**What to do**
Copy out each line below that has the word "pycdo" in it.

[Stored items]
*** Block opens ***
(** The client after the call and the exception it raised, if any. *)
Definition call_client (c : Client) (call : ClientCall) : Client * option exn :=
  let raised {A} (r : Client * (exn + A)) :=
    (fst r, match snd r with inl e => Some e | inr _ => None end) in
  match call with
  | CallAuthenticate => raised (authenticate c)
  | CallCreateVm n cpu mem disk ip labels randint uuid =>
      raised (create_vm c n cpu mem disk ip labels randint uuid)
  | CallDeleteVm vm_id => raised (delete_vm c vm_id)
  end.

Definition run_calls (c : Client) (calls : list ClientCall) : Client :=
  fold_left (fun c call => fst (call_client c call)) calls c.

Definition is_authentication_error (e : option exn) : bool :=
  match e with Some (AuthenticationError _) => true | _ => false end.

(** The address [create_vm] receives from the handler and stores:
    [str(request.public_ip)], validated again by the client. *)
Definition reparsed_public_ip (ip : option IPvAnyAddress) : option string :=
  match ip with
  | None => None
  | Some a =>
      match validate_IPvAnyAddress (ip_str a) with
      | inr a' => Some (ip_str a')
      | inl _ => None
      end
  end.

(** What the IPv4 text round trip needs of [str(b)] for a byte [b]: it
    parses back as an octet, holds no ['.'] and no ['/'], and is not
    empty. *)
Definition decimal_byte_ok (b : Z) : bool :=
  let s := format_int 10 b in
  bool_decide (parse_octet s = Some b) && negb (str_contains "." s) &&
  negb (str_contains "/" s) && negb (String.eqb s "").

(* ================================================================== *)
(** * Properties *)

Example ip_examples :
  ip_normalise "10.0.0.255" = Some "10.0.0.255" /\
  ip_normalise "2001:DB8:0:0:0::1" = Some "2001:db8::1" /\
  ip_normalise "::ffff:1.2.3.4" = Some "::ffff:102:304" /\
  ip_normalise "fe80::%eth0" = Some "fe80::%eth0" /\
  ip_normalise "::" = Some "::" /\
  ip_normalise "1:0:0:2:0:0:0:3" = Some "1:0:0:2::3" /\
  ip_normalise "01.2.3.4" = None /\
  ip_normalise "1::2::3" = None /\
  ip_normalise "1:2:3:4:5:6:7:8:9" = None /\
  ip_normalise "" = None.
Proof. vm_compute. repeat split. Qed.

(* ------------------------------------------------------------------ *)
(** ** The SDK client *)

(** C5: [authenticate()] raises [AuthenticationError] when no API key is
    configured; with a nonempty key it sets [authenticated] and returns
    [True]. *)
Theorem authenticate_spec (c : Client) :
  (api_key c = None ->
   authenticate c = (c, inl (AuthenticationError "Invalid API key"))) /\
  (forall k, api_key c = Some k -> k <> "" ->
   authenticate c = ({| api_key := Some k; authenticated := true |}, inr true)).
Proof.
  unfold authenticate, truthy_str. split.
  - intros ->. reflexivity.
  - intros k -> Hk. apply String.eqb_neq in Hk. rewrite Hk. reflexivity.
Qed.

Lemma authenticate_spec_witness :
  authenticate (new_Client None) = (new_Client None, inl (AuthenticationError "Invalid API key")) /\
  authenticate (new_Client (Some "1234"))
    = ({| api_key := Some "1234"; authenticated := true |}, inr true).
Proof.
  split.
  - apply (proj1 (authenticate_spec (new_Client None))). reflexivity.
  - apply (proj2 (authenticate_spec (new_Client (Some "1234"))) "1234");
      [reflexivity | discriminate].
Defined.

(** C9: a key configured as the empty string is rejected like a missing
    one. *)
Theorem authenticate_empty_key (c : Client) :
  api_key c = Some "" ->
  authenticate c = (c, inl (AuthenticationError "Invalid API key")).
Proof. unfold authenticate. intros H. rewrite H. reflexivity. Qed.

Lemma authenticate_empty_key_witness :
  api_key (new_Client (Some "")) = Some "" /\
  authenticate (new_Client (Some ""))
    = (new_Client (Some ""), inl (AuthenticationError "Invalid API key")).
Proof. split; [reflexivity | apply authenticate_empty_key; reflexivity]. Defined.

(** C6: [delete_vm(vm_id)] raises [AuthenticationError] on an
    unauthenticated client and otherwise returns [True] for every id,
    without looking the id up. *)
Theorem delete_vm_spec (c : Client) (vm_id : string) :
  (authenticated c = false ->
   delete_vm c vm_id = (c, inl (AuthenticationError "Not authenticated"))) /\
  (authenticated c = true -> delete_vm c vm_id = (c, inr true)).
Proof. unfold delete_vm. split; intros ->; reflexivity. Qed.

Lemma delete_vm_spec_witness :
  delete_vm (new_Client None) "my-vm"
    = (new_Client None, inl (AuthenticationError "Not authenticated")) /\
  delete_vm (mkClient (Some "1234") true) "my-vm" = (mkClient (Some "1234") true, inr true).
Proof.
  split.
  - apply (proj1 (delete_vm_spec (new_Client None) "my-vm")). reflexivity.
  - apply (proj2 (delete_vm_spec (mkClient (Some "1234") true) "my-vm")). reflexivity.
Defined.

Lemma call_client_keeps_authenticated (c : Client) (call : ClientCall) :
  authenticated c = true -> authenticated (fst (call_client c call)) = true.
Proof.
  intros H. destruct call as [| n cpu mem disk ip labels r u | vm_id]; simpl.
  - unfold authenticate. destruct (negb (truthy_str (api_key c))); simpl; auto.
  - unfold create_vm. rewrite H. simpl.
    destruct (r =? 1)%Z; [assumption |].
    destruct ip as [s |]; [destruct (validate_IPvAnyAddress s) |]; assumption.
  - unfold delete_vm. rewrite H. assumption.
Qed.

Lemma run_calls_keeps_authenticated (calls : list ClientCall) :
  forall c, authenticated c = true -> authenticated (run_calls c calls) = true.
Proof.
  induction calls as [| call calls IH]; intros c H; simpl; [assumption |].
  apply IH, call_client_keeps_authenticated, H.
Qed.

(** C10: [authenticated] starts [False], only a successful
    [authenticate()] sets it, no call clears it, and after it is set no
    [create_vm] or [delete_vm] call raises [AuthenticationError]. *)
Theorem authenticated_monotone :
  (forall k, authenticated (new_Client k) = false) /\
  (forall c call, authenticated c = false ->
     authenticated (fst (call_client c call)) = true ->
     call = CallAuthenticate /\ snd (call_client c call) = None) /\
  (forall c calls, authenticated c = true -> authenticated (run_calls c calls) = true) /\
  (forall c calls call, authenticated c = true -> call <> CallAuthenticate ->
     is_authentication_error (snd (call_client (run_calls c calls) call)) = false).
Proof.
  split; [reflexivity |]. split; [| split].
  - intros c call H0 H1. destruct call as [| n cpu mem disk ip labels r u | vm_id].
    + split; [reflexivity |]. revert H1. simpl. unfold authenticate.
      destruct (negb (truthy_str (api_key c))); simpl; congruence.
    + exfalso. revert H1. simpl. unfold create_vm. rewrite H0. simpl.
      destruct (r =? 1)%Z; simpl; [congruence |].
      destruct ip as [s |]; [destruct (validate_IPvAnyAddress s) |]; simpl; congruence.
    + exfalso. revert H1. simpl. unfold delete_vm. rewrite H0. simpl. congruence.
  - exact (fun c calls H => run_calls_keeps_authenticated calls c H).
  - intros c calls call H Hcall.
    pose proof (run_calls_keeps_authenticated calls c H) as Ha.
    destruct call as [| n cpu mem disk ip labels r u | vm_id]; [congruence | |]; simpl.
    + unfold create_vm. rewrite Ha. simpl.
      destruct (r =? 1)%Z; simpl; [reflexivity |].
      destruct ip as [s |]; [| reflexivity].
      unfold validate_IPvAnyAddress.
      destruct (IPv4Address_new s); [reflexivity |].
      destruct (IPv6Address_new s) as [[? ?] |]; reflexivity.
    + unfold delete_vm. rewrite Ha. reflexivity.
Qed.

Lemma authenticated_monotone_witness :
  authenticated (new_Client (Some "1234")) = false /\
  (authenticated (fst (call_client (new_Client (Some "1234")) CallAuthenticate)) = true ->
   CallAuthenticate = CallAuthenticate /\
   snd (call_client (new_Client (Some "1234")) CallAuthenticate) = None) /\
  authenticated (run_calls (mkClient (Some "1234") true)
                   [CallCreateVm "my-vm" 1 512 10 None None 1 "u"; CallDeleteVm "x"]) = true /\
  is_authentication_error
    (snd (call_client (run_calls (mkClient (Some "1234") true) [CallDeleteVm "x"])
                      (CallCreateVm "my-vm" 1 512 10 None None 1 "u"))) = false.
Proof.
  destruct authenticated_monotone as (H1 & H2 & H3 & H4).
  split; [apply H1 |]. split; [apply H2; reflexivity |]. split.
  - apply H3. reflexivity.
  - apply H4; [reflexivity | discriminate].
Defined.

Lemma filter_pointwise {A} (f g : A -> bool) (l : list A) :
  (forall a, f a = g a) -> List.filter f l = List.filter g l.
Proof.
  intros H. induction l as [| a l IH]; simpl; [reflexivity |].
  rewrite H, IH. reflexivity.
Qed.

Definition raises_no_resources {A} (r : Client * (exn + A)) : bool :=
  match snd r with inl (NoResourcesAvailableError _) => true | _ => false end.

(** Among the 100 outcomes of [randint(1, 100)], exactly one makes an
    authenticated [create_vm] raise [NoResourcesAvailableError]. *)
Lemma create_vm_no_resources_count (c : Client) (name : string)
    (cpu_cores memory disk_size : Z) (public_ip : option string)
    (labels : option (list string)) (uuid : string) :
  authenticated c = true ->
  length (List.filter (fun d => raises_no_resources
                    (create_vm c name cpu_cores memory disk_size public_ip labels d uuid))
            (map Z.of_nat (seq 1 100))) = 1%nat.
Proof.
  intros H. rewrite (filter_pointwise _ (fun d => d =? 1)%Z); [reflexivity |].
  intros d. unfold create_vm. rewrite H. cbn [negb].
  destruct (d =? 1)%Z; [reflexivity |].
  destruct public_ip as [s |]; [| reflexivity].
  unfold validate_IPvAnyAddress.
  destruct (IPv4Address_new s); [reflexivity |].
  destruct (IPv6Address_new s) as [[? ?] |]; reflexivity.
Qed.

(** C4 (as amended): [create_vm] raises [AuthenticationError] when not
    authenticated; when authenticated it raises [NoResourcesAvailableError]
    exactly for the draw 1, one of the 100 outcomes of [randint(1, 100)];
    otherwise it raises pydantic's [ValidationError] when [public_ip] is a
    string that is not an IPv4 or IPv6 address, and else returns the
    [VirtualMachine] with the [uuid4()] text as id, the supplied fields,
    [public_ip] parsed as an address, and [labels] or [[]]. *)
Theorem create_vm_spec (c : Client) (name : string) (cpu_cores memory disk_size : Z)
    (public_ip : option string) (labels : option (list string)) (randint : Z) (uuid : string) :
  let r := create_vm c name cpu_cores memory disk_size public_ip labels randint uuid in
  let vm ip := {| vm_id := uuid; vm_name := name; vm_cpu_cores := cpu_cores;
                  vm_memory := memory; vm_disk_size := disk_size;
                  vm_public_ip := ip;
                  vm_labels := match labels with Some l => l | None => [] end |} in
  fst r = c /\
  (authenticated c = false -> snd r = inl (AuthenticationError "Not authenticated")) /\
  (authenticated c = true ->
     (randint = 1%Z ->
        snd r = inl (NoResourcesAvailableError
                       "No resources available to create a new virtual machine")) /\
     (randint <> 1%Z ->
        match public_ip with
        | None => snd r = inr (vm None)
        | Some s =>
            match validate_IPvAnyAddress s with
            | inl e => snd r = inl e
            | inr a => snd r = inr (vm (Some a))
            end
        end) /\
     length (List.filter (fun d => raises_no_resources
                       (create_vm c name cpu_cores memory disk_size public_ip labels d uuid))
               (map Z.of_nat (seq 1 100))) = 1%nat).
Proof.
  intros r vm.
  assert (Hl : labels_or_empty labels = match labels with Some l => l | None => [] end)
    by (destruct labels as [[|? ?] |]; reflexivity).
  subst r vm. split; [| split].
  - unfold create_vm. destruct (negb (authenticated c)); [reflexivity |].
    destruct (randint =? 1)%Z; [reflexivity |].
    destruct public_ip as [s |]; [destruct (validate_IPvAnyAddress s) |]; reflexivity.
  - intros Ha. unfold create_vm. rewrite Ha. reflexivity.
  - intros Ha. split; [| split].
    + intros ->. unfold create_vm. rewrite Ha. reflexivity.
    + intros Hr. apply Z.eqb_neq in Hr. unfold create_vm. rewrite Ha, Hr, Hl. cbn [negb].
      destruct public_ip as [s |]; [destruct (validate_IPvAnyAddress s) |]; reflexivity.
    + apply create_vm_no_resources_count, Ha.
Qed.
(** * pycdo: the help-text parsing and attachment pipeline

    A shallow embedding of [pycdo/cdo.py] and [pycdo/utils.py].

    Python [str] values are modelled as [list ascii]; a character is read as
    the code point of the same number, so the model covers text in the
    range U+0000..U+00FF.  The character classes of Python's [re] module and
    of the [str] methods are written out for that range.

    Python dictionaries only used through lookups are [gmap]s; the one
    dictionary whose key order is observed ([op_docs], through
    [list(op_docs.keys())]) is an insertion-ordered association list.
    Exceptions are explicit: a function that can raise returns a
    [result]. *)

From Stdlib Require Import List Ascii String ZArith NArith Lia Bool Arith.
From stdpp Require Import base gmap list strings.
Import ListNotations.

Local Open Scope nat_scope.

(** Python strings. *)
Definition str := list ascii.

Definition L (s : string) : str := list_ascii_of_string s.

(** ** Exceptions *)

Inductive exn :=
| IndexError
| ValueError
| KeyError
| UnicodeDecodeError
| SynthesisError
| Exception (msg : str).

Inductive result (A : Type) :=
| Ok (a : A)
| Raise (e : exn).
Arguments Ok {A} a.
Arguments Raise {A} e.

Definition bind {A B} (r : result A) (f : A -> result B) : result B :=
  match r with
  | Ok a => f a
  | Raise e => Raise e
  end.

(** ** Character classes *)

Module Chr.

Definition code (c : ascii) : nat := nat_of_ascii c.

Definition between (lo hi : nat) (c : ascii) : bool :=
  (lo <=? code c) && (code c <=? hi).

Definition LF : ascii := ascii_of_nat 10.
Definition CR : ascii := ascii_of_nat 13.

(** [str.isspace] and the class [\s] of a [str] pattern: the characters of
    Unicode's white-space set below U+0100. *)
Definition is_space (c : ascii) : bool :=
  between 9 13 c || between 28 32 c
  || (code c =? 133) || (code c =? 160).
*** Block closes ***
**Exercise answer**
(** * pycdo: the help-text parsing and attachment pipeline
    A shallow embedding of [pycdo/cdo.py] and [pycdo/utils.py].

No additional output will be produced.